## About this exercise
In the data below, one line contains "None => Ok None" and a later one contains "VifConf (vc_name c) (vc_state c) (vc_ratelimit c) (vc_threshold". Print both, with every line between them, exactly and alone.

## Extracted data
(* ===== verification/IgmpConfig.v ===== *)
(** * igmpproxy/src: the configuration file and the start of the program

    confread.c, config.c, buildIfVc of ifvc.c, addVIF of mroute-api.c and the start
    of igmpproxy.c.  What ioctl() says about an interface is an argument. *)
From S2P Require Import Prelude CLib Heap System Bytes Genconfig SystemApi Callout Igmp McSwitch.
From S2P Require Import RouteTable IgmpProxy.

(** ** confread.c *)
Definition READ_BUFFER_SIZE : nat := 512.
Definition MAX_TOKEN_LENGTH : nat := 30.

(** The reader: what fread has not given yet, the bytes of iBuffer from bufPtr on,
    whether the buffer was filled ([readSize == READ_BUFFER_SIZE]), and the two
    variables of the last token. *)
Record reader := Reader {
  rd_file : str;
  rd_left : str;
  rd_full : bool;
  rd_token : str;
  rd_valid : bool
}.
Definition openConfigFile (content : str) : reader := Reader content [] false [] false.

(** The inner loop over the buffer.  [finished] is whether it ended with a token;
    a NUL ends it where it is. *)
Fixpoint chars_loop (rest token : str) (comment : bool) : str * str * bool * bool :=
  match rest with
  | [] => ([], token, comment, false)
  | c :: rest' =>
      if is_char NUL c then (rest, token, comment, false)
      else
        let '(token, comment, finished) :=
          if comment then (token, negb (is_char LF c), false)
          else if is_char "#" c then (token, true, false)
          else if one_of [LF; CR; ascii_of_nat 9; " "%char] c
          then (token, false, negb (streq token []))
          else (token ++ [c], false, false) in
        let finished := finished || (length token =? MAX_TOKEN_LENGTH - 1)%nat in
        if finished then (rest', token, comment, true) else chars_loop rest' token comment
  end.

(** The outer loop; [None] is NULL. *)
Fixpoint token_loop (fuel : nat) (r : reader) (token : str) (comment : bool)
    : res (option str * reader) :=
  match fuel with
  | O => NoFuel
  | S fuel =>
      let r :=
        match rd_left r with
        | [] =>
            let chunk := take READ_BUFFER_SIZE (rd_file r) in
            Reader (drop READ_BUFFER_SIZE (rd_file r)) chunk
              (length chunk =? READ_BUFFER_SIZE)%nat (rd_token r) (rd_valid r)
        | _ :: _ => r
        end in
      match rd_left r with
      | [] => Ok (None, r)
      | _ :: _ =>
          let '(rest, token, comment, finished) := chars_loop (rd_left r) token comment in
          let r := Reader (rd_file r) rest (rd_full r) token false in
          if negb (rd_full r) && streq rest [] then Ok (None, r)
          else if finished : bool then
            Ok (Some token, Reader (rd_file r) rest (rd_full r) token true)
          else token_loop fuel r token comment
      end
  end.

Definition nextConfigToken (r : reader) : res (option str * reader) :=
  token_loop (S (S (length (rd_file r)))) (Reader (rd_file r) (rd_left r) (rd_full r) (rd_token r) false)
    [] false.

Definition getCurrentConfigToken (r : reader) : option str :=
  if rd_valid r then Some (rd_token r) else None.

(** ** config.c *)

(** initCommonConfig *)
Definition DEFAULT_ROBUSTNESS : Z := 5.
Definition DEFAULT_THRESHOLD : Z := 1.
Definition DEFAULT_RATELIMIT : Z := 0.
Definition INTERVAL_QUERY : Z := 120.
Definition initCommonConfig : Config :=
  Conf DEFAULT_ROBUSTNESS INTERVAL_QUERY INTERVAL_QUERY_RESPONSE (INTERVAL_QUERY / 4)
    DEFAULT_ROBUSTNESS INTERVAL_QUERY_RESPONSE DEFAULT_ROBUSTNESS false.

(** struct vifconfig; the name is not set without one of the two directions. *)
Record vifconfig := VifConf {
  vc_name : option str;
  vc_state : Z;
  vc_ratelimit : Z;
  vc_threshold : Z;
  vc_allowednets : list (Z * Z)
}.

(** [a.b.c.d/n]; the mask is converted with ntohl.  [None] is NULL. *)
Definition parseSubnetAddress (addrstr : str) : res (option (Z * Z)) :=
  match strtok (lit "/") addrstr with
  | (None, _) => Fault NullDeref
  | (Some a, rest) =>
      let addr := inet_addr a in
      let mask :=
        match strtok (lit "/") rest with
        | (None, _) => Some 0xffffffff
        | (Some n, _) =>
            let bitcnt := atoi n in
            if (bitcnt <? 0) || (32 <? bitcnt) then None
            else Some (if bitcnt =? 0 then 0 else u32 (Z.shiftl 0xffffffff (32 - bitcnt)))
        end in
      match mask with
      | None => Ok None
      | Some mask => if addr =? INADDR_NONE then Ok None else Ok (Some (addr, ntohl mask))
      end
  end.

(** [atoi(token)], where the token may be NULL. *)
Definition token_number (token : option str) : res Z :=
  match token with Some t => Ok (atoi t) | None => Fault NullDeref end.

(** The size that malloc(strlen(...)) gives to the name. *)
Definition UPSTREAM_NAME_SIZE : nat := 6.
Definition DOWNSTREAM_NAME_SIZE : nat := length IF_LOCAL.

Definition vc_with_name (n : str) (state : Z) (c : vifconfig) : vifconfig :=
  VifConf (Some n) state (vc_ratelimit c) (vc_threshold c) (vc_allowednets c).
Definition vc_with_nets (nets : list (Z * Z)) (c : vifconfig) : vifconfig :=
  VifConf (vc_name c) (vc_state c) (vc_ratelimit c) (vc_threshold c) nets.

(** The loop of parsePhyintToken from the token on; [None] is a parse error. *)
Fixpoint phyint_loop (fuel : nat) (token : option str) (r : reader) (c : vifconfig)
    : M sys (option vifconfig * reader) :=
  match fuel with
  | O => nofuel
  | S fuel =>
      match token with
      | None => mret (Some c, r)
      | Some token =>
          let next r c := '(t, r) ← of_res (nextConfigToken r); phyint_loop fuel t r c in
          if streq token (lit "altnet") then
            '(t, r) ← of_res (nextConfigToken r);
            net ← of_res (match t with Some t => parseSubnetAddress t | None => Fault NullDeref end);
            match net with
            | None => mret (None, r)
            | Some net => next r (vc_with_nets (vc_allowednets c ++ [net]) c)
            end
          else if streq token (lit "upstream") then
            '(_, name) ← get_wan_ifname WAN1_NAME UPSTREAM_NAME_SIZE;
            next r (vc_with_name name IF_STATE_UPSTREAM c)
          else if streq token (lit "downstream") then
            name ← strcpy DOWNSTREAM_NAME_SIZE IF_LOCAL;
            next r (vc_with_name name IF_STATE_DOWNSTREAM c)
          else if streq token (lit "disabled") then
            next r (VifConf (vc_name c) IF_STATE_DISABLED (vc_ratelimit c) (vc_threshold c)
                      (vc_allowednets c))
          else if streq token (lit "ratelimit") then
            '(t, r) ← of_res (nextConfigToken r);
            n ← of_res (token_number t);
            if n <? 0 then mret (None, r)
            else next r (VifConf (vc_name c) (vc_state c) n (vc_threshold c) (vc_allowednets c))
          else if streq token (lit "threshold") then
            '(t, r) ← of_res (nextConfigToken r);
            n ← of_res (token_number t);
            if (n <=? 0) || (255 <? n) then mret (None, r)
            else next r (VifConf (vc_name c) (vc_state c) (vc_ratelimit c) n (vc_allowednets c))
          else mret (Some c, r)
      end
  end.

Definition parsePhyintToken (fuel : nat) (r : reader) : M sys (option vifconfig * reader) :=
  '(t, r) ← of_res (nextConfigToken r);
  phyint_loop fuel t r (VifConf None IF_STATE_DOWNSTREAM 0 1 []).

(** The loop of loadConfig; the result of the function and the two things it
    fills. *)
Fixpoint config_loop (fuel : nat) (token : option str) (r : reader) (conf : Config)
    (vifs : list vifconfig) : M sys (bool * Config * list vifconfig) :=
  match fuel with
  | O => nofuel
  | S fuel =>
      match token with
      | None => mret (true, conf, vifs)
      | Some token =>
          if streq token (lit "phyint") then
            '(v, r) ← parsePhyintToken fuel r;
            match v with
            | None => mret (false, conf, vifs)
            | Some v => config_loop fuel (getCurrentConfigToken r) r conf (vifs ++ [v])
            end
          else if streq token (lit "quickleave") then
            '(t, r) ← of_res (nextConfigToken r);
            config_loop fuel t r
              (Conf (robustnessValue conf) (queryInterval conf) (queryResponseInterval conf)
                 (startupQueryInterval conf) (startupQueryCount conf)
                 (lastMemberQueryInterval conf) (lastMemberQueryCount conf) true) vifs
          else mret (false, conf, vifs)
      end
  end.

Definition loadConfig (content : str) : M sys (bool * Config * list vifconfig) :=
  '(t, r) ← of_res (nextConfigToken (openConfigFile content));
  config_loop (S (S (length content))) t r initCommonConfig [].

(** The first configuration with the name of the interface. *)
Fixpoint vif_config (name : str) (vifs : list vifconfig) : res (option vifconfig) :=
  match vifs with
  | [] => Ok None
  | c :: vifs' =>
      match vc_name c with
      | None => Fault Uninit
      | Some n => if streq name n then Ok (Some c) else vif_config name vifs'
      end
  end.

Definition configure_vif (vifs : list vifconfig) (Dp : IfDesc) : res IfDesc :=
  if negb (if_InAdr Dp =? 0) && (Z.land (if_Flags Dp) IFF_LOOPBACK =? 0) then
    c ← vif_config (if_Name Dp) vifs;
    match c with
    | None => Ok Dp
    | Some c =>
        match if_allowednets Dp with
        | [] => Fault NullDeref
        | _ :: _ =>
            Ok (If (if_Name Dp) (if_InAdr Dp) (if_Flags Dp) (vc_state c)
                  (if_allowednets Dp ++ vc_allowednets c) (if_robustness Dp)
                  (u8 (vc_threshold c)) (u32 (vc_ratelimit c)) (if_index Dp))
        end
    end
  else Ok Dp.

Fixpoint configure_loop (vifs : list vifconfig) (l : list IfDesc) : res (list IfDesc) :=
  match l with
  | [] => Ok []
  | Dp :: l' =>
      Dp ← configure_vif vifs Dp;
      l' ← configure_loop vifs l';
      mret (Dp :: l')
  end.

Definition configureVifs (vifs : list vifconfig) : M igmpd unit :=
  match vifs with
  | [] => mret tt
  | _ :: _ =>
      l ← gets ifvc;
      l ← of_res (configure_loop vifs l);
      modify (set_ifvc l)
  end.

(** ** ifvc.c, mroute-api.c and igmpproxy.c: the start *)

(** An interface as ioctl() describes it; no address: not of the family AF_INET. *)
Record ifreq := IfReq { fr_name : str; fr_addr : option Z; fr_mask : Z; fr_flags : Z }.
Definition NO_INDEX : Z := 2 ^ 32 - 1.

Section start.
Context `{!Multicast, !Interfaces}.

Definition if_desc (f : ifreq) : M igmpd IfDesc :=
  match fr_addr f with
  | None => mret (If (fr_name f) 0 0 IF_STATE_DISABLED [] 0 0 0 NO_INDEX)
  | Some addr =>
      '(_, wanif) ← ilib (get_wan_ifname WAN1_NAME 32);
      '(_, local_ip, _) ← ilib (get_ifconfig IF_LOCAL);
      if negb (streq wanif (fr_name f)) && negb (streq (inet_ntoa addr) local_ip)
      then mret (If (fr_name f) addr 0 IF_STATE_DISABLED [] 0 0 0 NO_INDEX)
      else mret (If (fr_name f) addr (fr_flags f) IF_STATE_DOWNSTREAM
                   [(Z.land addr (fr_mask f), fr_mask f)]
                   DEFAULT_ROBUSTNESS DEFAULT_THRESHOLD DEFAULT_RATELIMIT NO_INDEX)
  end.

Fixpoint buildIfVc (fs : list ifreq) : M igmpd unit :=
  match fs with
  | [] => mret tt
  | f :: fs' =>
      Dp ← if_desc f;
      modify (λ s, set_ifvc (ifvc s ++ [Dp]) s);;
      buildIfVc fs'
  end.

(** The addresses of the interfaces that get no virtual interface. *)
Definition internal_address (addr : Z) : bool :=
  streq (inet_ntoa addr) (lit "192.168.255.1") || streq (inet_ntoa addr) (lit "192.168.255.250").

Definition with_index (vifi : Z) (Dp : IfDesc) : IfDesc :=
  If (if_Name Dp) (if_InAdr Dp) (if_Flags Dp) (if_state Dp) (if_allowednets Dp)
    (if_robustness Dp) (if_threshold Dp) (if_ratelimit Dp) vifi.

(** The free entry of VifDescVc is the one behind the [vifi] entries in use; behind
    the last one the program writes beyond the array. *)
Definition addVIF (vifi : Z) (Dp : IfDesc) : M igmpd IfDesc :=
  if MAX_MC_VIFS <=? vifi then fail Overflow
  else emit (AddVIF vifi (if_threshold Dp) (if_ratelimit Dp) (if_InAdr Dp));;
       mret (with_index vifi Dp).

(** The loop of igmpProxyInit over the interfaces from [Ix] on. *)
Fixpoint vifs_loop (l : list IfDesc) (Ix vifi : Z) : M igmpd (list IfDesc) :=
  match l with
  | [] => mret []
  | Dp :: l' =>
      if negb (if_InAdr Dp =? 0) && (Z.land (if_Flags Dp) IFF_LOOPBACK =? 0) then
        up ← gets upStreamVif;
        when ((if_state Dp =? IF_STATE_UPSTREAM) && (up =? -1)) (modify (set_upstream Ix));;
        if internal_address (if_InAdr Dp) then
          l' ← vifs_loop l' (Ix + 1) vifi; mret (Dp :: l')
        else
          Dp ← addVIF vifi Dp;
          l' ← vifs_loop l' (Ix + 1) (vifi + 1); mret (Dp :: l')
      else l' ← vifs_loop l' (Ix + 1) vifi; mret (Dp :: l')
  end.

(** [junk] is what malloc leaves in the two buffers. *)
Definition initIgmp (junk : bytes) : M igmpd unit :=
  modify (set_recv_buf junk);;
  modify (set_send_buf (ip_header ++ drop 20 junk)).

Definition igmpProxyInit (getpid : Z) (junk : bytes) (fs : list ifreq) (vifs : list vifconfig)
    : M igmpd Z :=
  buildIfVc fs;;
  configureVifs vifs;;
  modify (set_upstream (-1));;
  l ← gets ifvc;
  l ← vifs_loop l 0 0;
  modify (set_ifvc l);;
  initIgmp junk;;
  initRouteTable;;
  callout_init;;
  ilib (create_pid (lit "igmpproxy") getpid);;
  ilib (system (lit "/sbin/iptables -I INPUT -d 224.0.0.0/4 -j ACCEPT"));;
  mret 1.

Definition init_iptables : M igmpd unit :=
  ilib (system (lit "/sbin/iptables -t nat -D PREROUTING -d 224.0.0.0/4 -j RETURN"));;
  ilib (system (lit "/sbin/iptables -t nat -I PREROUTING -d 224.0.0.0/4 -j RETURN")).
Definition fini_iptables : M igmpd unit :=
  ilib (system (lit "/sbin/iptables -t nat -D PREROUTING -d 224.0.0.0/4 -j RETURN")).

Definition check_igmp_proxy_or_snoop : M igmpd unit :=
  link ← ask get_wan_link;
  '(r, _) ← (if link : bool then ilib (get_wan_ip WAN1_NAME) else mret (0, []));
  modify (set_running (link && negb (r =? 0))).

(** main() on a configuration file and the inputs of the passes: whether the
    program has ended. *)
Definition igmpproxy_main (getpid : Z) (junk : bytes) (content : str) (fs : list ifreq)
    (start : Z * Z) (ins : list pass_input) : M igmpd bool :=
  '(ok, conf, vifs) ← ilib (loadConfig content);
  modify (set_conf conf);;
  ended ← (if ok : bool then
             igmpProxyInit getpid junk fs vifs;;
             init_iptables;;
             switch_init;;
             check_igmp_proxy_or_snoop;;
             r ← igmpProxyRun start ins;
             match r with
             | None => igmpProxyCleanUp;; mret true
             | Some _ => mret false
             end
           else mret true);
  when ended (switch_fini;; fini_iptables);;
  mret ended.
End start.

==

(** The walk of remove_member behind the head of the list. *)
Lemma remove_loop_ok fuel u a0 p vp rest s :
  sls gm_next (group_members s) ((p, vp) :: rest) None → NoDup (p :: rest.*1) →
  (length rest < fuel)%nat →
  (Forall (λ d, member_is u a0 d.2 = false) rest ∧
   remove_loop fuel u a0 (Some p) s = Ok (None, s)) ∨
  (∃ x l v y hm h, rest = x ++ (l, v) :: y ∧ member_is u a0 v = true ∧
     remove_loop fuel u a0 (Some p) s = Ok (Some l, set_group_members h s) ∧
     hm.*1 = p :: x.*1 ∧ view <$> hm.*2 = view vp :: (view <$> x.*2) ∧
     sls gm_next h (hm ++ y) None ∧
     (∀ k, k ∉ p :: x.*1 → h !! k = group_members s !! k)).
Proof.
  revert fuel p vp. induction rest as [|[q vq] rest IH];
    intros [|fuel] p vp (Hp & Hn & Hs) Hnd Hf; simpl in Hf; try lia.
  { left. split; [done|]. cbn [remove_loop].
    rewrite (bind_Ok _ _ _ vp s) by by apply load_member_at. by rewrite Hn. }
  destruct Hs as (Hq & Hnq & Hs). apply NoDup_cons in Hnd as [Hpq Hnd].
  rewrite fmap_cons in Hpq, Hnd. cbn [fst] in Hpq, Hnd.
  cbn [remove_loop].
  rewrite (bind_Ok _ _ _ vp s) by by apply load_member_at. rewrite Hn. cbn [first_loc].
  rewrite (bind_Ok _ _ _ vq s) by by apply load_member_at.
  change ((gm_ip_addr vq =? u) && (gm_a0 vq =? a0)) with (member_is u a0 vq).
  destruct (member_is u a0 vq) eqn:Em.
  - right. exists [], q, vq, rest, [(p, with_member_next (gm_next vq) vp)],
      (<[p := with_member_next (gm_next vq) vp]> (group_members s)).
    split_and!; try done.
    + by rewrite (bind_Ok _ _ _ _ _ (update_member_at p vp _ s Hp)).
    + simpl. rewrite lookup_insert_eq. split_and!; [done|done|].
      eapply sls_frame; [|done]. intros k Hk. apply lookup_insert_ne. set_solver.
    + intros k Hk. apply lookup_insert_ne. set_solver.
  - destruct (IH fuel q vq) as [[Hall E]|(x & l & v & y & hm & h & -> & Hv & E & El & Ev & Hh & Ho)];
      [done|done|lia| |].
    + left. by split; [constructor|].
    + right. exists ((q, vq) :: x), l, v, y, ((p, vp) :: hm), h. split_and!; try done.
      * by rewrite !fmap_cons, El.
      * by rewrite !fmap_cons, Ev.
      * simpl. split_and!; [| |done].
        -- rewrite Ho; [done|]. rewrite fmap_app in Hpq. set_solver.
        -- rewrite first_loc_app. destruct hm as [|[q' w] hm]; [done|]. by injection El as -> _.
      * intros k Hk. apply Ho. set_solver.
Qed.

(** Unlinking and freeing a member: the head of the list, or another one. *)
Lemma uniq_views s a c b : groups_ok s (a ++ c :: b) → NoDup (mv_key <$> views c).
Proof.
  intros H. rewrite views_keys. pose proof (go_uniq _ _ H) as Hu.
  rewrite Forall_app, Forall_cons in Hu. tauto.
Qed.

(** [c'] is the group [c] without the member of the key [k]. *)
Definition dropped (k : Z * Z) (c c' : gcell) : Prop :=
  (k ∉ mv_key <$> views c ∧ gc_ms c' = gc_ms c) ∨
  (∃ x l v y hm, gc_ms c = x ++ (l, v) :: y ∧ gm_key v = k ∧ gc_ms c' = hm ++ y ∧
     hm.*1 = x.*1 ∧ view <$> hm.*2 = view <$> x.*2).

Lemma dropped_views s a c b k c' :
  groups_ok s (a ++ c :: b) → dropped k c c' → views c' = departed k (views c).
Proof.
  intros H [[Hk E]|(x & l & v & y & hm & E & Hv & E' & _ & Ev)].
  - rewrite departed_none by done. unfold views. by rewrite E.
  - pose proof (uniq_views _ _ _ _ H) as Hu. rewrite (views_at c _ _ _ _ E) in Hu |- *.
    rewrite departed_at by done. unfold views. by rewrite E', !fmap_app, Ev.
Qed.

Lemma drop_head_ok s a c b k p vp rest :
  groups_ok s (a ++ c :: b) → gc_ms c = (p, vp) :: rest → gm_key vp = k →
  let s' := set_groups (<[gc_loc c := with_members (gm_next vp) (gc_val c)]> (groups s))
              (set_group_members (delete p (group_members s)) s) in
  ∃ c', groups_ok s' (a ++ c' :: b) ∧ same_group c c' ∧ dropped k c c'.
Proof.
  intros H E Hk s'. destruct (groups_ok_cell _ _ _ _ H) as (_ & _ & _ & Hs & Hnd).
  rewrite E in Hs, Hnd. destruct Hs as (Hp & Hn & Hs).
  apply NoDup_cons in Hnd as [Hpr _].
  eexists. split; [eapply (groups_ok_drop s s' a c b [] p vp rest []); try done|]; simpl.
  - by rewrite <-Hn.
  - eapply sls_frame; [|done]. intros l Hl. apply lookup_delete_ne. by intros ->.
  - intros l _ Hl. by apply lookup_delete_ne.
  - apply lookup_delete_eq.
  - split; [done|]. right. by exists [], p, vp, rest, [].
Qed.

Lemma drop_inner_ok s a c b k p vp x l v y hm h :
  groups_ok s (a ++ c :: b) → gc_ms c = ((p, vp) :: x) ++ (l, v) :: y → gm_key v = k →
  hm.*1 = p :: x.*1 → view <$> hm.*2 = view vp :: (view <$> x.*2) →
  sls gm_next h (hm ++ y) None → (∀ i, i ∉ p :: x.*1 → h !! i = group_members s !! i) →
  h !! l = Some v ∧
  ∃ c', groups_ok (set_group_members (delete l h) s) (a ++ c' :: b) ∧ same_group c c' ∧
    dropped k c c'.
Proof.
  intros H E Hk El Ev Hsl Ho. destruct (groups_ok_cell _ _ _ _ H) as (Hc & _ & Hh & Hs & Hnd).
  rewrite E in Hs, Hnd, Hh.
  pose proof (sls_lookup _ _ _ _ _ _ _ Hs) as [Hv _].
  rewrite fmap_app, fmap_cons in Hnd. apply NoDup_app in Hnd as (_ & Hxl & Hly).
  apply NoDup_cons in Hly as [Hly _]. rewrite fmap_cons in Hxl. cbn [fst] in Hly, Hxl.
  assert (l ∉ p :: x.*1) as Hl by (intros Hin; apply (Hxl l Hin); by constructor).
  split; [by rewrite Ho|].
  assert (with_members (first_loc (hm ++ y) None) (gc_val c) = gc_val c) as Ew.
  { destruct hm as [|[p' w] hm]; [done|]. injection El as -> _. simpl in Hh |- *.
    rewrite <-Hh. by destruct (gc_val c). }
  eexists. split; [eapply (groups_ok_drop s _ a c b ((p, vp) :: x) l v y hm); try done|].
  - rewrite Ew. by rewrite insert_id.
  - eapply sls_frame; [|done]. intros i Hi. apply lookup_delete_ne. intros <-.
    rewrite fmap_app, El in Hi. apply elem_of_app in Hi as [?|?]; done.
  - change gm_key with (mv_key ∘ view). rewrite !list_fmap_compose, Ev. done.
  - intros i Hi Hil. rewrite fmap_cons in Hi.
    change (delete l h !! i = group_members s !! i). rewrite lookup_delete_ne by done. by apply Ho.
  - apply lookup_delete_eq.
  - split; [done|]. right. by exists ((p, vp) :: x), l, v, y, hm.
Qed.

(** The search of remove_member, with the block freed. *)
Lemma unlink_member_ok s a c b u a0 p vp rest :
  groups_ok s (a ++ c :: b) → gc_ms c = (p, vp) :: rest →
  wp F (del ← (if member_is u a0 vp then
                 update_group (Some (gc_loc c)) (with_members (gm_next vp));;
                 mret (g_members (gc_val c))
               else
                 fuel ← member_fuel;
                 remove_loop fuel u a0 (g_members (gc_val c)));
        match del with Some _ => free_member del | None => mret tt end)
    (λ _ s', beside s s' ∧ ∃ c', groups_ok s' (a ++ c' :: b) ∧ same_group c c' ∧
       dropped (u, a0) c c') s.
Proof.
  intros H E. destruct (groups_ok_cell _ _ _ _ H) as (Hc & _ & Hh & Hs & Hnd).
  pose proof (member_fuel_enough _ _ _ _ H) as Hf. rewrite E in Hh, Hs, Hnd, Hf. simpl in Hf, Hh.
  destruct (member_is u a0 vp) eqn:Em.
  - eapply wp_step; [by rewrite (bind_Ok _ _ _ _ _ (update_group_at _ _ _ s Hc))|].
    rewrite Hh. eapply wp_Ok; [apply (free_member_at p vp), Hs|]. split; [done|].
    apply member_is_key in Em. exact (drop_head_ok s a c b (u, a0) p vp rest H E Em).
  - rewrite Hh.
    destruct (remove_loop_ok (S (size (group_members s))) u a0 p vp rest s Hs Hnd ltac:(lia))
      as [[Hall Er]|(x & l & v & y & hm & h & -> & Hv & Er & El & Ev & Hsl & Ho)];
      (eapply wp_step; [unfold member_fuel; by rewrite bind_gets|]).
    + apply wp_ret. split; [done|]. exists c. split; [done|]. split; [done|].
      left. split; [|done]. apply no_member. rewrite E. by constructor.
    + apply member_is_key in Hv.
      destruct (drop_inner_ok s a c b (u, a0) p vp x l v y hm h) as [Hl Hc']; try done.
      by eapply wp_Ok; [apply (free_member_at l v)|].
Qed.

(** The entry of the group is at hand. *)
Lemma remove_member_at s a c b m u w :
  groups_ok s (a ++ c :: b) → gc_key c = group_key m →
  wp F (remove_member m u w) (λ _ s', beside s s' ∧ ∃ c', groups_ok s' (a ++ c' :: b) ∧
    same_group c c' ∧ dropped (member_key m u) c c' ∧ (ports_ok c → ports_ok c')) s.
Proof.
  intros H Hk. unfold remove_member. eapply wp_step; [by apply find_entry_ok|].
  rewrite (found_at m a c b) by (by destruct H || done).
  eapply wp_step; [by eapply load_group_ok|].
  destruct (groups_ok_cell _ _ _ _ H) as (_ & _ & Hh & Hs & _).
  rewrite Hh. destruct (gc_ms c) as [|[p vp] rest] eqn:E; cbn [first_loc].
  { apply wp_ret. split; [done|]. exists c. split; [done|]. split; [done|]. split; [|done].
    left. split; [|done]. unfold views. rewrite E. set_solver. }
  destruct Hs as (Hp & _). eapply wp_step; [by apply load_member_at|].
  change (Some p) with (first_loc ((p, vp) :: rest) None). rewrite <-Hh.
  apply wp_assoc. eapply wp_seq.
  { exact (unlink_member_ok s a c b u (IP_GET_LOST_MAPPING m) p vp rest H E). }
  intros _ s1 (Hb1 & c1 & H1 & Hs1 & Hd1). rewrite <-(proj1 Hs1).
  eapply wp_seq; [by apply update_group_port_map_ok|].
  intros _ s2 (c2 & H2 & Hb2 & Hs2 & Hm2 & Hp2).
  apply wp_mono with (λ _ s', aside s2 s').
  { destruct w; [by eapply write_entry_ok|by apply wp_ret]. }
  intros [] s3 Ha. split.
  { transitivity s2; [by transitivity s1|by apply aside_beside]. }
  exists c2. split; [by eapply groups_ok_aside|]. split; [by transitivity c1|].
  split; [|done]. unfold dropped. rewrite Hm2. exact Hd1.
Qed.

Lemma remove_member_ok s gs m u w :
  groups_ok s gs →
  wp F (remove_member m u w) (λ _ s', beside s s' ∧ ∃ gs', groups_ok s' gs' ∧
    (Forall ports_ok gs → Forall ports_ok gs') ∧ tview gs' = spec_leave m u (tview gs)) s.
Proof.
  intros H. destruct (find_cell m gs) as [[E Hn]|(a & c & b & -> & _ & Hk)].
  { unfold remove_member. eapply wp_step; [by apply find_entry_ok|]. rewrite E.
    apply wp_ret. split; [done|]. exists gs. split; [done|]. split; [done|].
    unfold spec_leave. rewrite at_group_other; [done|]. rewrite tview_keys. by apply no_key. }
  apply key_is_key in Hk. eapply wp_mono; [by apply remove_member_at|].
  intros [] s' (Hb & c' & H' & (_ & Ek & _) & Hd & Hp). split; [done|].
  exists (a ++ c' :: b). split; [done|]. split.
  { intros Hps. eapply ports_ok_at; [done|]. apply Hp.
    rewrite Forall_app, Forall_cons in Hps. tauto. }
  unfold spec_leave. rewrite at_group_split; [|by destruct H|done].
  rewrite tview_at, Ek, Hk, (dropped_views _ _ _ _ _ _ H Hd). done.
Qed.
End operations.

## Answer to this exercise
      | None => Ok None
      | Some mask => if addr =? INADDR_NONE then Ok None else Ok (Some (addr, ntohl mask))
      end
  end.

(** [atoi(token)], where the token may be NULL. *)
Definition token_number (token : option str) : res Z :=
  match token with Some t => Ok (atoi t) | None => Fault NullDeref end.

(** The size that malloc(strlen(...)) gives to the name. *)
Definition UPSTREAM_NAME_SIZE : nat := 6.
Definition DOWNSTREAM_NAME_SIZE : nat := length IF_LOCAL.

Definition vc_with_name (n : str) (state : Z) (c : vifconfig) : vifconfig :=
  VifConf (Some n) state (vc_ratelimit c) (vc_threshold c) (vc_allowednets c).
Definition vc_with_nets (nets : list (Z * Z)) (c : vifconfig) : vifconfig :=
  VifConf (vc_name c) (vc_state c) (vc_ratelimit c) (vc_threshold c) nets.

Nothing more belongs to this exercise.